Using AWS Aurora Database Cluster

This page provides details on using an Amazon Aurora cluster as the TeamCity database server.

Overview

When using an AWS Aurora cluster with TeamCity pointing to the cluster end-point as the database server, it is important to understand what happens when an AWS Aurora cluster fails over.

Both AWS Aurora DB instances are rebooted (so for a short period of time TeamCity entirely loses connection to the cluster) and

the original DB instance is started with innodb_read_only flag set (the new reader instance);
the former failover instance is the new writer and the cluster endpoint DNS record is changed to point to the new writer instance.

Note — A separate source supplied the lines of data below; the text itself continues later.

(** Some ["."] of [s] has a character after it. *)
Fixpoint dotBeforeEnd (s : string) : bool :=
  match s with
  | "" => false
  | String c s' =>
      (bool_decide (c = "."%char) && negb (bool_decide (s' = ""))) || dotBeforeEnd s'
  end.

(** [\S+\.\S+$]: no white space, and a ["."] that is neither the first nor
    the last character. *)
Definition hostAndPath (s : string) : bool :=
  match s with
  | "" => false
  | String c s' => negb (isSpace c) && allNonSpace s' && dotBeforeEnd s'
  end.

(** [\:\/\/\w\S+\.\S+$] *)
Definition afterScheme (s : string) : bool :=
  match s with
  | String ":" (String "/" (String "/" (String c rest))) => isWordChar c && hostAndPath rest
  | _ => false
  end.

(** [/^https?\:\/\/\w\S+\.\S+$/i.test(s)] *)
Definition httpUrlPattern (s : string) : bool :=
  bool_decide (toLowerCase (take 4 s) = "http") &&
  (afterScheme (drop 4 s) ||
   match drop 4 s with
   | String c rest => bool_decide (lowerChar c = "s"%char) && afterScheme rest
   | "" => false
   end).

(** *** Relative references *)

(** The part of [s] before the first [c] and the part after it. *)
Fixpoint splitAt (c : ascii) (s : string) : option (string * string) :=
  match s with
  | "" => None
  | String a s' =>
      if decide (a = c) then Some ("", s')
      else match splitAt c s' with
           | Some (l, r) => Some (String a l, r)
           | None => None
           end
  end.

Definition isLetter (c : ascii) : bool :=
  let n := Ascii.N_of_ascii c in
  ((65 <=? n) && (n <=? 90) || (97 <=? n) && (n <=? 122))%N.

Definition isSchemeChar (c : ascii) : bool :=
  let n := Ascii.N_of_ascii c in
  isLetter c || ((48 <=? n) && (n <=? 57) || (n =? 43) || (n =? 45) || (n =? 46))%N.

Fixpoint allSchemeChars (s : string) : bool :=
  match s with
  | "" => true
  | String c s' => isSchemeChar c && allSchemeChars s'
  end.

(** The scheme of an absolute reference and what follows its [":"]. *)
Definition schemeOf (s : string) : option (string * string) :=
  match splitAt ":" s with
  | Some (String c sch, rest) =>
      if isLetter c && allSchemeChars sch then Some (String c sch, rest) else None
  | _ => None
  end.

(** The origin ([scheme://authority]) and the path of a base address. *)
Definition originAndPath (base : string) : string * string :=
  match schemeOf base with
  | Some (sch, rest) =>
      if startsWith "//" rest then
        match splitAt "/" (drop 2 rest) with
        | Some (authority, p) => (sch +:+ "://" +:+ authority, "/" +:+ p)
        | None => (sch +:+ ":" +:+ rest, "")
        end
      else (sch +:+ ":", rest)
  | None => ("", base)
  end.

(** The path up to and including its last ["/"]. *)
Definition directory (path : string) : string :=
  let i := lastIndexOf "/" path in
  if bool_decide (i < 0) then "/" else slice 0 (i + 1) path.

(** Modelled from the spec: [url.resolve] of the platform's [url] module,
    which the package calls but does not contain.  The spec's rules: an
    empty reference resolves to the base unchanged; an absolute reference
    passes through; a scheme-relative reference inherits the scheme of the
    base; a root-relative reference is resolved against the origin of the
    base and a path-relative one against its origin and path. *)
Definition urlResolve (base ref : string) : string :=
  if bool_decide (ref = "") then base
  else if bool_decide (is_Some (schemeOf ref)) then ref
  else
    let '(origin, path) := originAndPath base in
    if startsWith "//" ref then
      match schemeOf base with
      | Some (sch, _) => sch +:+ ":" +:+ ref
      | None => ref
      end
    else if startsWith "/" ref then origin +:+ ref
    else origin +:+ directory path +:+ ref.

(** *** Observable effects of a validation *)

Inductive effect :=
| Fetch (url : string)
| Callback (err : option string) (data : option dimensions).

(** [{ loaded: true, width: 200, height: 100 }] *)
Definition accepted : dimensions := Dimensions true (Some 200) (Some 100) None None.

Fixpoint callbackOf (es : list effect) : option (option string * option dimensions) :=
  match es with
  | [] => None
  | Callback err d :: _ => Some (err, d)
  | Fetch _ :: es' => callbackOf es'
  end.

By default, TeamCity JVM caches DNS name lookups, which essentially means that TeamCity will stay connected to the original DB instance until DNS cache expires. This in turn leads to the database connection pool on the TeamCity side to be populated with the connections to the new reader.

It will take some time for the JVM-specific cache in TeamCity to expire and for the invalid connections to be evicted from the pool.

General Recommendations

When working with a failover cluster, it is recommended you decrease the JVM-specific DNS caching on TeamCity by setting the TTL to 60:

Add the
-Dsun.net.inetaddr.ttl=60
JVM option to the environment variable.
Restart TeamCity for the changes to take effect.
You may also wish to manually flush your OS-specific DNS cache, but this is the action to be taken each time Aurora fails over.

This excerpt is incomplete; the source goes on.